[[ Data for processing, beginning ]]

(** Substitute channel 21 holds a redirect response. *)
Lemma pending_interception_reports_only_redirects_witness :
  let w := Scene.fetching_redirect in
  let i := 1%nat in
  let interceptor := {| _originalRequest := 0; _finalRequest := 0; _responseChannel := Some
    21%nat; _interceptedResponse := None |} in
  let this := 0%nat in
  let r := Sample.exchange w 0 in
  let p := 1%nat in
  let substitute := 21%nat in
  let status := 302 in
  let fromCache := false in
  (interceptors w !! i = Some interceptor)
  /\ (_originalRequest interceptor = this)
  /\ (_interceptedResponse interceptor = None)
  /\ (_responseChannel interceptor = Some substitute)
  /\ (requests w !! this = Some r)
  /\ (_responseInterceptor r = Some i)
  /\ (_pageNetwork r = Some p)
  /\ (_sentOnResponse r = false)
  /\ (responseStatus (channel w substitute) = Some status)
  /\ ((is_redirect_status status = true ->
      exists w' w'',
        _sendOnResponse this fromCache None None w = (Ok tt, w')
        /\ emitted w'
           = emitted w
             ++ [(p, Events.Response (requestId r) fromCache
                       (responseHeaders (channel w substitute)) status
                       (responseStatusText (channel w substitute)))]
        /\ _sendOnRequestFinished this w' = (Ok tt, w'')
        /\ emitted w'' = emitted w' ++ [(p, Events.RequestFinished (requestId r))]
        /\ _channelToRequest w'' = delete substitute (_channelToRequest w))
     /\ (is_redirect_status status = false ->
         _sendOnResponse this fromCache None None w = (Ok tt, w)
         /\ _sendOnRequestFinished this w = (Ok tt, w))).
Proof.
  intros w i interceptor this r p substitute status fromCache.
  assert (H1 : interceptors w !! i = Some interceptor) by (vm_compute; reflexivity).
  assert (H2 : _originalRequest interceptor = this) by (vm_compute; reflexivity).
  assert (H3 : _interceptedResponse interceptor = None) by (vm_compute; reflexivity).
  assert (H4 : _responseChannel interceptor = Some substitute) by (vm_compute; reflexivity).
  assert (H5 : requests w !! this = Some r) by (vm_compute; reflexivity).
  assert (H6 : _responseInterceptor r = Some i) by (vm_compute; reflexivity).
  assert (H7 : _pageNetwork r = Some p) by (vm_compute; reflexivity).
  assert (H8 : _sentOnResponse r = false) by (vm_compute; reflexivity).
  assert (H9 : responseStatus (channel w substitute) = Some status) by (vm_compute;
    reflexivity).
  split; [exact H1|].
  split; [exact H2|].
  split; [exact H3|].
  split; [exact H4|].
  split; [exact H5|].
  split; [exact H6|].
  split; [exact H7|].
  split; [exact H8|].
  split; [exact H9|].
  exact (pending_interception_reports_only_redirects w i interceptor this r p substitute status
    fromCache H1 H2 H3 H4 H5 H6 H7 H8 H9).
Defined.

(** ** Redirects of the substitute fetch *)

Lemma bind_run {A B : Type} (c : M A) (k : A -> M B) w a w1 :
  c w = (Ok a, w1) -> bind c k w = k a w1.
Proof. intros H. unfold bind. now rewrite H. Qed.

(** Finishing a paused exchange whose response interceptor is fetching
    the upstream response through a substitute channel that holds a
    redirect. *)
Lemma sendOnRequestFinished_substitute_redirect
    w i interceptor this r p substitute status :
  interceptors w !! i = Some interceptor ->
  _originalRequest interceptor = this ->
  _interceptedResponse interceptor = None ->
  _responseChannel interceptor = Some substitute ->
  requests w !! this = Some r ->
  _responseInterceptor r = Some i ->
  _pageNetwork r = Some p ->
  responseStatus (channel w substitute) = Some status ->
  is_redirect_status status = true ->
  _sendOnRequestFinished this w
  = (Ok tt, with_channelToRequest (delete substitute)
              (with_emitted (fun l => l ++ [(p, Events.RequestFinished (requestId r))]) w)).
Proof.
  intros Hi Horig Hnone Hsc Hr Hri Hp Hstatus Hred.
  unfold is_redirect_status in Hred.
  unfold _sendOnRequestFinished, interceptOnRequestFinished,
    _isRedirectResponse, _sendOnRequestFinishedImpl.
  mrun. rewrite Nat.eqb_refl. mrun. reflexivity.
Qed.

[[ Data for processing, end ]]

> **Requirement**: Every entry should be reproduced word for word.

> **Answer to this task**:
(** Substitute channel 21 holds a redirect response. *)
Lemma pending_interception_reports_only_redirects_witness :
  let w := Scene.fetching_redirect in
  let i := 1%nat in
  let interceptor := {| _originalRequest := 0; _finalRequest := 0; _responseChannel := Some
    21%nat; _interceptedResponse := None |} in
  let this := 0%nat in
  let r := Sample.exchange w 0 in
  let p := 1%nat in
  let substitute := 21%nat in
  let status := 302 in
  let fromCache := false in
  (interceptors w !! i = Some interceptor)
  /\ (_originalRequest interceptor = this)
  /\ (_interceptedResponse interceptor = None)
  /\ (_responseChannel interceptor = Some substitute)
  /\ (requests w !! this = Some r)
  /\ (_responseInterceptor r = Some i)
  /\ (_pageNetwork r = Some p)
  /\ (_sentOnResponse r = false)
  /\ (responseStatus (channel w substitute) = Some status)
  /\ ((is_redirect_status status = true ->
      exists w' w'',
        _sendOnResponse this fromCache None None w = (Ok tt, w')
        /\ emitted w'
           = emitted w
             ++ [(p, Events.Response (requestId r) fromCache
                       (responseHeaders (channel w substitute)) status
                       (responseStatusText (channel w substitute)))]
        /\ _sendOnRequestFinished this w' = (Ok tt, w'')
        /\ emitted w'' = emitted w' ++ [(p, Events.RequestFinished (requestId r))]
        /\ _channelToRequest w'' = delete substitute (_channelToRequest w))
     /\ (is_redirect_status status = false ->
         _sendOnResponse this fromCache None None w = (Ok tt, w)
         /\ _sendOnRequestFinished this w = (Ok tt, w))).
Proof.
  intros w i interceptor this r p substitute status fromCache.
  assert (H1 : interceptors w !! i = Some interceptor) by (vm_compute; reflexivity).
  assert (H2 : _originalRequest interceptor = this) by (vm_compute; reflexivity).
  assert (H3 : _interceptedResponse interceptor = None) by (vm_compute; reflexivity).
  assert (H4 : _responseChannel interceptor = Some substitute) by (vm_compute; reflexivity).
  assert (H5 : requests w !! this = Some r) by (vm_compute; reflexivity).
  assert (H6 : _responseInterceptor r = Some i) by (vm_compute; reflexivity).
  assert (H7 : _pageNetwork r = Some p) by (vm_compute; reflexivity).
  assert (H8 : _sentOnResponse r = false) by (vm_compute; reflexivity).
  assert (H9 : responseStatus (channel w substitute) = Some status) by (vm_compute;
    reflexivity).
  split; [exact H1|].
  split; [exact H2|].
  split; [exact H3|].
  split; [exact H4|].
  split; [exact H5|].
  split; [exact H6|].
  split; [exact H7|].
  split; [exact H8|].
  split; [exact H9|].
  exact (pending_interception_reports_only_redirects w i interceptor this r p substitute status
    fromCache H1 H2 H3 H4 H5 H6 H7 H8 H9).
Defined.

(** ** Redirects of the substitute fetch *)

Lemma bind_run {A B : Type} (c : M A) (k : A -> M B) w a w1 :
  c w = (Ok a, w1) -> bind c k w = k a w1.
Proof. intros H. unfold bind. now rewrite H. Qed.

(** Finishing a paused exchange whose response interceptor is fetching
    the upstream response through a substitute channel that holds a
    redirect. *)
Lemma sendOnRequestFinished_substitute_redirect
    w i interceptor this r p substitute status :
  interceptors w !! i = Some interceptor ->
  _originalRequest interceptor = this ->
  _interceptedResponse interceptor = None ->
  _responseChannel interceptor = Some substitute ->
  requests w !! this = Some r ->
  _responseInterceptor r = Some i ->
  _pageNetwork r = Some p ->
  responseStatus (channel w substitute) = Some status ->
  is_redirect_status status = true ->
  _sendOnRequestFinished this w
  = (Ok tt, with_channelToRequest (delete substitute)
              (with_emitted (fun l => l ++ [(p, Events.RequestFinished (requestId r))]) w)).
Proof.
  intros Hi Horig Hnone Hsc Hr Hri Hp Hstatus Hred.
  unfold is_redirect_status in Hred.
  unfold _sendOnRequestFinished, interceptOnRequestFinished,
    _isRedirectResponse, _sendOnRequestFinishedImpl.
  mrun. rewrite Nat.eqb_refl. mrun. reflexivity.
Qed.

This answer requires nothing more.